__Work required__:
Once the line containing "PrioHigh None None" is found in the records below, return it and each following line exactly, up to and including the line containing "flushed: here, by", and nothing else.

____ Information shown

(* ===== verification/Notifications.v ===== *)
(** Notifications and devices ([backend/app/services/notification_service.py]).
    A [SECURITY_ALERT] also records a security event ([SecurityEvents]). *)
From Stdlib Require Import Ascii.
From S2P Require Import Prelude.
From S2P Require Import PyStr.
From S2P Require Import PyFloat.
From S2P Require Import PyVal.
From S2P Require Import PyDecimal.
From S2P Require Import Models.
From S2P Require Import Store.
From S2P Require Import SecurityEvents.

Local Open Scope string_scope.
Local Open Scope Z_scope.

Module Notifications.

Export SecurityEvents.

(** ** Preferences and channels *)

Definition is_approval (t : NotificationType) : bool :=
  match t with
  | AUTHORIZATION_PENDING | AUTHORIZATION_APPROVED | AUTHORIZATION_REJECTED
  | HIGH_RISK_APPROVAL_REQUIRED => true
  | _ => false
  end.
Definition is_security (t : NotificationType) : bool :=
  match t with
  | SECURITY_ALERT | API_KEY_REVOKED | AGENT_SUSPENDED_N | AGENT_REVOKED_N => true
  | _ => false
  end.

(** A new row, with the server defaults of its columns. *)
Definition new_preference (user_id : uuid) : NotificationPreference :=
  {| np_user_id := user_id; np_push_enabled := true; np_email_enabled := true; np_in_app_enabled := true;
     np_security_email_enabled := true; np_approval_push_enabled := true; np_approval_email_enabled := false;
     np_permission_expiry_enabled := true; np_general_activity_enabled := true |}.

Definition get_preferences (user_id : uuid) : DB NotificationPreference :=
  found ← query (λ t, preferences t !! user_id);
  match found with
  | Some p => mret p
  | None =>
      let p := new_preference user_id in
      insert_checked (λ t, negb (is_some (preferences t !! user_id))) (upd_preferences <[user_id := p]>) ;;
      mret p
  end.

(** [NotificationPreferenceUpdate]: the fields that are set. *)
Record PreferenceUpdate : Type := MkPreferenceUpdate {
  pu_push_enabled : option bool;
  pu_email_enabled : option bool;
  pu_in_app_enabled : option bool;
  pu_security_email_enabled : option bool;
  pu_approval_push_enabled : option bool;
  pu_approval_email_enabled : option bool;
  pu_permission_expiry_enabled : option bool;
  pu_general_activity_enabled : option bool
}.
Definition apply_update (u : PreferenceUpdate) (p : NotificationPreference) : NotificationPreference :=
  {| np_user_id := np_user_id p;
     np_push_enabled := default (np_push_enabled p) (pu_push_enabled u);
     np_email_enabled := default (np_email_enabled p) (pu_email_enabled u);
     np_in_app_enabled := default (np_in_app_enabled p) (pu_in_app_enabled u);
     np_security_email_enabled := default (np_security_email_enabled p) (pu_security_email_enabled u);
     np_approval_push_enabled := default (np_approval_push_enabled p) (pu_approval_push_enabled u);
     np_approval_email_enabled := default (np_approval_email_enabled p) (pu_approval_email_enabled u);
     np_permission_expiry_enabled := default (np_permission_expiry_enabled p) (pu_permission_expiry_enabled u);
     np_general_activity_enabled := default (np_general_activity_enabled p) (pu_general_activity_enabled u) |}.

Definition update_preferences (user_id : uuid) (payload : PreferenceUpdate) : DB NotificationPreference :=
  preference ← get_preferences user_id;
  let preference := apply_update payload preference in
  write (upd_preferences <[user_id := preference]>) ;;
  commit ;;
  mret preference.

Record NotificationChannels : Type := MkChannels { push : bool; email : bool }.

Definition _channels (preference : NotificationPreference) (notification_type : NotificationType) : NotificationChannels :=
  let approval := is_approval notification_type in
  let security := is_security notification_type in
  MkChannels
    (np_push_enabled preference && (negb approval || np_approval_push_enabled preference))
    (np_email_enabled preference &&
      ((approval && np_approval_email_enabled preference) ||
       (security && np_security_email_enabled preference) ||
       eqb notification_type TEAM_INVITATION)).

(** ** Creation *)

(** The keyword arguments of [create_notification]. *)
Record notification_args : Type := MkArgs {
  na_user_id : uuid;
  na_type : NotificationType;
  na_title : string;
  na_message : string;
  na_priority : NotificationPriority;
  na_organization_id : option uuid;
  na_related_request_id : option uuid;
  na_related_agent_id : option uuid;
  na_related_permission_id : option uuid;
  na_metadata : option (list (string * pyval));
  na_deduplication_key : option string
}.

Definition has_key (key : string) (n : Notification) : bool := eqb (nt_deduplication_key n) (Some key).

Section create.
Context `{Entropy} `{SecuritySinks}.

Definition new_notification (a : notification_args) (id : uuid) (now : time) : Notification :=
  {| nt_id := id; nt_user_id := na_user_id a; nt_organization_id := na_organization_id a;
     nt_type := na_type a; nt_title := str_take 160 (na_title a); nt_message := str_take 500 (na_message a);
     nt_status := Unread; nt_priority := na_priority a;
     nt_related_request_id := na_related_request_id a; nt_related_agent_id := na_related_agent_id a;
     nt_related_permission_id := na_related_permission_id a; nt_metadata := na_metadata a;
     nt_deduplication_key := na_deduplication_key a; nt_created_at := now; nt_read_at := None |}.

(** The primary key, the unique key and its length. *)
Definition notification_ok (n : Notification) (t : tables) : bool :=
  negb (is_some (notifications t !! nt_id n)) &&
  match nt_deduplication_key n with
  | Some key => fits 180 key && negb (is_some (scalar (has_key key) (notifications t)))
  | None => true
  end.

Definition add_delivery (notification_id : uuid) (channel : DeliveryChannel) (status : DeliveryStatus)
    (attempts : Z) : DB unit :=
  id ← fresh_uuid;
  now ← now_db;
  write (upd_deliveries (λ l, (l ++ [MkDelivery id notification_id channel status attempts now])%list)).

Definition alert_event (a : notification_args) (id : uuid) : DB unit :=
  if eqb (na_type a) SECURITY_ALERT then
    record_security_event (na_user_id a) "notification.security_alert" (na_organization_id a)
      (Some (na_user_id a)) (Some ("Notification: " +:+ uuid_str id)) false ;;
    mret tt
  else mret tt.

Definition queue_deliveries (preference : NotificationPreference) (a : notification_args) (id : uuid) : DB unit :=
  (if np_in_app_enabled preference then add_delivery id InApp DelDelivered 1 else mret tt) ;;
  let channels := _channels preference (na_type a) in
  (if push channels then add_delivery id Push DelPending 0 else mret tt) ;;
  (if email channels then add_delivery id Email DelPending 0 else mret tt).

Definition create_new (a : notification_args) : DB Notification :=
  preference ← get_preferences (na_user_id a);
  id ← fresh_uuid;
  now ← now_db;
  let notification := new_notification a id now in
  insert_checked (notification_ok notification) (upd_notifications <[id := notification]>) ;;
  alert_event a id ;;
  queue_deliveries preference a id ;;
  mret notification.

(** A key is used when it is a non-empty text. *)
Definition create_notification (a : notification_args) : DB Notification :=
  match na_deduplication_key a with
  | Some key =>
      if eqb key "" then create_new a
      else
        existing ← query (λ t, scalar (has_key key) (notifications t));
        match existing with
        | Some n => mret n
        | None => create_new a
        end
  | None => create_new a
  end.
End create.

(** ** The inbox *)

Record NotificationFilters : Type := MkFilters {
  nf_unread : option bool;
  nf_type : option NotificationType;
  nf_priority : option NotificationPriority;
  nf_page : Z;
  nf_page_size : Z
}.

Definition in_app (t : tables) (n : Notification) : bool :=
  existsb (λ d, eqb (nd_notification_id d) (nt_id n) && eqb (nd_channel d) InApp) (deliveries t).

Definition in_inbox (t : tables) (user_id : uuid) (f : NotificationFilters) (n : Notification) : bool :=
  eqb (nt_user_id n) user_id && in_app t n && negb (eqb (nt_status n) Archived) &&
  match nf_unread f with
  | Some true => eqb (nt_status n) Unread
  | Some false => eqb (nt_status n) Read
  | None => true
  end &&
  match nf_type f with Some k => eqb (nt_type n) k | None => true end &&
  match nf_priority f with Some p => eqb (nt_priority n) p | None => true end.

Definition list_notifications (user_id : uuid) (f : NotificationFilters) : DB (list Notification * Z * Z) :=
  query (λ t,
    let found := order_desc nt_created_at nt_id (select_rows (in_inbox t user_id f) (notifications t)) in
    let total := Z.of_nat (count_where (in_inbox t user_id f) (rows (notifications t))) in
    (page_of (nf_page f) (nf_page_size f) found, total, total_pages total (nf_page_size f))).

Definition is_unread (user_id : uuid) (n : Notification) : bool :=
  eqb (nt_user_id n) user_id && eqb (nt_status n) Unread.

Definition unread_count (user_id : uuid) : DB Z :=
  query (λ t, Z.of_nat (count_where (λ n, is_unread user_id n && in_app t n) (rows (notifications t)))).

Definition owned_notification (user_id notification_id : uuid) (t : tables) : option Notification :=
  scalar (λ n, eqb (nt_id n) notification_id && eqb (nt_user_id n) user_id) (notifications t).

Definition save_notification (n : Notification) : DB unit := write (upd_notifications <[nt_id n := n]>).

Definition mark_read (user_id notification_id : uuid) (now_utc : time) : DB (option Notification) :=
  item ← query (owned_notification user_id notification_id);
  match item with
  | None => mret None
  | Some item =>
      if eqb (nt_status item) Unread then
        let item := set_nt_status Read (Some now_utc) item in
        save_notification item ;;
        commit ;;
        mret (Some item)
      else mret (Some item)
  end.

Definition mark_all_read (user_id : uuid) (now_utc : time) : DB Z :=
  n ← query (λ t, count_where (is_unread user_id) (rows (notifications t)));
  write (upd_notifications (update_where (is_unread user_id) (set_nt_status Read (Some now_utc)))) ;;
  commit ;;
  mret (Z.of_nat n).

Definition archive_notification (user_id notification_id : uuid) (now_utc : time) : DB (option Notification) :=
  item ← query (owned_notification user_id notification_id);
  match item with
  | None => mret None
  | Some item =>
      let item := set_nt_status Archived (Some (default now_utc (nt_read_at item))) item in
      save_notification item ;;
      commit ;;
      mret (Some item)
  end.

(** ** Devices *)

Record DeviceCreate : Type := MkDeviceCreate {
  dc_push_token : string;
  dc_platform : DevicePlatform;
  dc_device_name : option string
}.

Section devices.
Context `{Entropy} `{SecuritySinks}.

Definition active_devices (user_id : uuid) (d : Device) : bool :=
  eqb (dv_user_id d) user_id && eqb (dv_status d) DevActive.

Definition device_ok (d : Device) (t : tables) : bool :=
  negb (is_some (devices t !! dv_id d)) &&
  negb (is_some (scalar (λ e, eqb (dv_push_token e) (dv_push_token d)) (devices t))) &&
  opt_check (fits 120) (dv_device_name d).

Definition device_alert (user_id : uuid) (platform : DevicePlatform) (key : string) : notification_args :=
  MkArgs user_id SECURITY_ALERT "New Device Registered"
    ("A new " +:+ DevicePlatform_value platform +:+ " device was registered for push notifications.")
    PrioHigh None None None None None (Some key).

(** The key interpolates [device.id], which a new object gets when it is first
    flushed: here, by the query inside [create_notification]. *)
Definition register_device (user_id : uuid) (payload : DeviceCreate) (now_utc : time) : DB Device :=
  found ← query (λ t, scalar (λ d, eqb (dv_push_token d) (dc_push_token payload)) (devices t));
  match found with
  | None =>
      n ← query (λ t, count_where (active_devices user_id) (rows (devices t)));
      raise_if (10 <=? Z.of_nat n) DeviceLimitReached ;;
      id ← fresh_uuid;
      let device := MkDevice id user_id (dc_push_token payload) (dc_platform payload)
        (dc_device_name payload) DevActive now_utc in
      insert_checked (device_ok device) (upd_devices <[id := device]>) ;;
      create_notification (device_alert user_id (dc_platform payload) "device-registered:None") ;;
      commit ;;
      mret device
  | Some device =>
      raise_if (negb (eqb (dv_user_id device) user_id)) DeviceTokenConflict ;;
      let device := set_device (dc_platform payload) (dc_device_name payload) DevActive now_utc device in
      write (upd_devices <[dv_id device := device]>) ;;
      create_notification (device_alert user_id (dc_platform payload)
        ("device-registered:" +:+ uuid_str (dv_id device))) ;;
      commit ;;
      mret device
  end.

Definition revoke_device (user_id device_id : uuid) : DB bool :=
  found ← query (λ t, scalar (λ d, eqb (dv_id d) device_id && eqb (dv_user_id d) user_id) (devices t));
  match found with
  | None => mret false
  | Some d =>
      write (upd_devices <[dv_id d := set_device (dv_platform d) (dv_device_name d) DevRevoked (dv_last_seen_at d) d]>) ;;
      commit ;;
      mret true
  end.
End devices.
End Notifications.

________

__Reply__:
    PrioHigh None None None None None (Some key).

(** The key interpolates [device.id], which a new object gets when it is first
    flushed: here, by the query inside [create_notification]. *)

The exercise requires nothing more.